Seguo ormai da anni Alessandro D’Avenia, sin dal suo primo romanzo “Bianca come il latte, rossa come il sangue“, che già all’epoca mi stregò con la sua bellezza.
Con “L’appello”, per l’ennesima volta l’autore ha confermato la sua bravura nel descrivere il mondo adolescenziale con il quale tutti i giorni lui stesso si confronta.
Mi è capitato più e più volte di seguire i suoi profili social e sempre più spesso, su quegli stessi profili, ho ritrovato commenti di stima da parte dei suoi alunni che sembrano avere un’adorazione totale verso il loro professore. E allora mi sono chiesta… perché non tutti i professori possono essere come Alessandro D’Avenia o come il professor Omero Romeo?
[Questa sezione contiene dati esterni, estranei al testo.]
Lemma redrive_ok rest last o s :
  streams_ok None None rest last o -> streams_ok None None rest last (redrive mint o s).
Proof using mint_inj.
  intros Hok. unfold redrive. destruct (o_streams o !! s) as [stream|] eqn:Hs; [|done].
  destruct (st_effective stream) eqn:He; [|done]. destruct (st_policy stream); [|done].
  eapply desire_ok; [exact Hok|by left|]. intros st Hst. congruence.
Qed.

Lemma recompute_ok rest last o s now :
  streams_ok None None rest last o ->
  streams_ok None None rest last (fst (recompute mint o s now)).
Proof using mint_inj.
  intros Hok%(stream_entry_ok _ _ _ s). unfold recompute. revert Hok.
  generalize (stream_entry o s) as o1. intros o1 Hok.
  case_if; [by eapply same_streams_ok; [apply mark_projection_same|]|].
  destruct (minimum_terminal_geometry _) as [effective|]; [|done].
  case_if; [by eapply same_streams_ok; [apply mark_projection_same|]|].
  cbn [fst]. eapply same_streams_ok; [apply mark_projection_same|].
  eapply (desire_ok _ _ _ _ _ _ (Some s)); [|by right|].
  - eapply update_stream_ok; [exact Hok| |done|done]. intros st Hst. split; [done|].
    split; [exact (ok_flight _ _ _ _ _ Hok _ _ Hst)|].
    split; [exact (ok_minted _ _ _ _ _ Hok _ _ Hst)|]. done.
  - intros st. cbn [update_stream with_streams o_streams].
    rewrite lookup_alter_eq. intros (st0 & _ & ->)%fmap_Some. done.
Qed.

Lemma close_stream_ok rest last o s :
  streams_ok None None rest last o -> streams_ok None None rest last (close_stream o s).
Proof.
  intros Hok. unfold close_stream. destruct (o_streams o !! s); [|done].
  eapply same_streams_ok; [apply mark_projection_same|]. destruct Hok as [H1 H2 H3 H4 H5 H6].
  split; cbn [with_streams o_streams o_work o_mints o_incarnations]; try done.
  - intros s' st' [_ ?]%lookup_delete_Some. by apply H1.
  - intros s' st' [_ ?]%lookup_delete_Some. by eapply H2.
  - intros s' st' [_ ?]%lookup_delete_Some. by eapply H3.
  - intros s' st' [_ ?]%lookup_delete_Some. by eapply H4.
  - intros s1 s2 st1 st2 [_ ?]%lookup_delete_Some [_ ?]%lookup_delete_Some. by eapply H5.
Qed.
La risposta l’ho trovata in questo splendido romanzo.
“L’appello” narra la storia del professor Omero Romeo e della sua classe-ghetto di alunni disadattati, un insieme di ragazzi e ragazze difficili riuniti in un’unica aula per non rovinare il resto delle classi. Ma il professor Omero non è un insegnante qualunque e non si ferma alle apparenze… già, perché il professor Omero, soffrendo di una malattia che gli ha rubato la vista, non guarda con gli occhi ma ascolta con il cuore…
È così che inventa l’appello, uno strumento efficace per imparare ad ascoltare le storie, i bisogni e le esigenze degli alunni.
Ma ne “L’appello”, D’Avenia non si sofferma solo sulla figura del buon professore che sa spronare i propri studenti a dare il massimo per cambiare il proprio status, bensì va a scavare anche nei comportamenti di quei professori che proprio con gli adolescenti non riescono a comunicare, mostrando le fragilità e le cause dei loro comportamenti ostili.
Un capolavoro che unisce empatia, emozione, dolore e un pizzico di filosofia. Lezioni di fisica che inevitabilmente di trasformano in lezioni di vita, sotto la penna dell’autore che con grande maestria riesce a coinvolgere il proprio pubblico grazie a quella sensibilità di cui da sempre riesce a impregnare le pagine dei propri libri.
Un romanzo che mi sento di consigliare a tutti, in particolar modo agli studenti, ma soprattutto a quei professori che, presi dal mondo frenetico che ci circonda, hanno visto affievolirsi quella fiamma che teneva acceso l’amore verso l’insegnamento.
Ed ora una domanda per voi…
Ai tempi delle scuole, avete mai un avuto un professore che adoravate e che è stato anche vostro maestro di vita? Vi leggo sempre con piacere nei commenti!